[Dataset entries]
[Start of Attachment]

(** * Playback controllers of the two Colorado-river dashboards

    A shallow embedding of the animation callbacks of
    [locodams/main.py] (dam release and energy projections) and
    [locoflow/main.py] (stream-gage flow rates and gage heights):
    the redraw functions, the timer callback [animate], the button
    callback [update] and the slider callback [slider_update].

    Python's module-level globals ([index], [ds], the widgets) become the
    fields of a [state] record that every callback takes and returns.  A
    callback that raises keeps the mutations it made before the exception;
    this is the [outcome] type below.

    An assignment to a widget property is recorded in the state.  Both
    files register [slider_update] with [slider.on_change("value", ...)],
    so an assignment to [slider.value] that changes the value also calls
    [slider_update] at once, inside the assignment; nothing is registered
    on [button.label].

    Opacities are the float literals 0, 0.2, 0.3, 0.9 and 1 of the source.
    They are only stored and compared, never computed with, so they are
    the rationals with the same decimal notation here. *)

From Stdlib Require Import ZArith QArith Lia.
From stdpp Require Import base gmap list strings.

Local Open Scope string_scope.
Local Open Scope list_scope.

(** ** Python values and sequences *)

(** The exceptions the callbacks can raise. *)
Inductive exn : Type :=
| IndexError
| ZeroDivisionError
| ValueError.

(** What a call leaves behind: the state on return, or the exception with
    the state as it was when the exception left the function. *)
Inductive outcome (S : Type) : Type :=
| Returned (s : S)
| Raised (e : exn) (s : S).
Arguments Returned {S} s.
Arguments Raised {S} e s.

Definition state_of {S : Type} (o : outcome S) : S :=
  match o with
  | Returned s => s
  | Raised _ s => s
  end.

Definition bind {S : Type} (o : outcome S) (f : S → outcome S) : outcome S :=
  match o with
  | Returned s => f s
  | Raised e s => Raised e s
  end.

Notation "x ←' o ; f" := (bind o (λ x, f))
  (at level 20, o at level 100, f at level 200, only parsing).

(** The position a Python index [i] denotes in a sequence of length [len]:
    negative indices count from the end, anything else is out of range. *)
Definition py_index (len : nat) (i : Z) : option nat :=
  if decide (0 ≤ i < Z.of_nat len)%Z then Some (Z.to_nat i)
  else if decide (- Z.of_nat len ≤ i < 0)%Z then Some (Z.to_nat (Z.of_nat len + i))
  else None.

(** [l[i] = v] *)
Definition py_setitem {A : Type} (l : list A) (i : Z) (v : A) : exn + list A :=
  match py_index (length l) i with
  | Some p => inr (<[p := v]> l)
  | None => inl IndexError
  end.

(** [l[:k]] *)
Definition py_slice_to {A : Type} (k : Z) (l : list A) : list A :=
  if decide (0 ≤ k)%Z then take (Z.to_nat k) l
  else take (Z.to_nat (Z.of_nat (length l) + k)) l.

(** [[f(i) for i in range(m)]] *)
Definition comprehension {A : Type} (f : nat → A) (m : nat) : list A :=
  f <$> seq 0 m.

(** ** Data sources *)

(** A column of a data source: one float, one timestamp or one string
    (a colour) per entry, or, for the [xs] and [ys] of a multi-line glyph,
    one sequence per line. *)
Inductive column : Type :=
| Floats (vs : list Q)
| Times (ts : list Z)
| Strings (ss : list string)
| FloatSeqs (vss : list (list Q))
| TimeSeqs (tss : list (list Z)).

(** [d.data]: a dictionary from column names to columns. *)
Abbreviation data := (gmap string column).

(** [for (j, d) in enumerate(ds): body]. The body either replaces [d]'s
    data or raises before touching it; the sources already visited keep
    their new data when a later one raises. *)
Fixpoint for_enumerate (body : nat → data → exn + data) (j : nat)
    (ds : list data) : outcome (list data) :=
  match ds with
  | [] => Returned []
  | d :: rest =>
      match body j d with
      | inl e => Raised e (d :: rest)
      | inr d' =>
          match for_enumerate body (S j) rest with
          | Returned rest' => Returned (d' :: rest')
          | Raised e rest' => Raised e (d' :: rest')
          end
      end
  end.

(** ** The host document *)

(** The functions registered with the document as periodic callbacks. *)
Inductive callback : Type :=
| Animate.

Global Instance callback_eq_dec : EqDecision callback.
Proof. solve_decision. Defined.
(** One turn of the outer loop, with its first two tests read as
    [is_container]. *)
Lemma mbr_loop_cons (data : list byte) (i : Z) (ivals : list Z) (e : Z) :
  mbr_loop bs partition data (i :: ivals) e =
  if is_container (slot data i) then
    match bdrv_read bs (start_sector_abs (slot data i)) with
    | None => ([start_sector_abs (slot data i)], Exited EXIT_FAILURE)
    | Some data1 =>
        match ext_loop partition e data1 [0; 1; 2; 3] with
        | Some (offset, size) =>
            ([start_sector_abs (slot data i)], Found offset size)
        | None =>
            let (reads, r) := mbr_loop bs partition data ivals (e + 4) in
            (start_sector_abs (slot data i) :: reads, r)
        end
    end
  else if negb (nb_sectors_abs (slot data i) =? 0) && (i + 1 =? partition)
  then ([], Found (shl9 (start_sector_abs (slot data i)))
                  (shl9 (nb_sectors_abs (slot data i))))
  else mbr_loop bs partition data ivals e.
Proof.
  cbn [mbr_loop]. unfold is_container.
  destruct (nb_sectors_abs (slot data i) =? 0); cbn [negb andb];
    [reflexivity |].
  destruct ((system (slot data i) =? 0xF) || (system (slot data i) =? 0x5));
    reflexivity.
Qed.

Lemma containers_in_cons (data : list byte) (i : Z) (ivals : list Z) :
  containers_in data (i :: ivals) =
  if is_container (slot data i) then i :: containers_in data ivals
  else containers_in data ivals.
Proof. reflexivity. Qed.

[End of Attachment]

* **What you should do**: Look through the entries above and quote exactly the lines from the line with "(ds : list data)" to the line with "(** One turn", counting both of those lines.

* **Output of the exercise**:
    (ds : list data) : outcome (list data) :=
  match ds with
  | [] => Returned []
  | d :: rest =>
      match body j d with
      | inl e => Raised e (d :: rest)
      | inr d' =>
          match for_enumerate body (S j) rest with
          | Returned rest' => Returned (d' :: rest')
          | Raised e rest' => Raised e (d' :: rest')
          end
      end
  end.

(** ** The host document *)

(** The functions registered with the document as periodic callbacks. *)
Inductive callback : Type :=
| Animate.

Global Instance callback_eq_dec : EqDecision callback.
Proof. solve_decision. Defined.
(** One turn of the outer loop, with its first two tests read as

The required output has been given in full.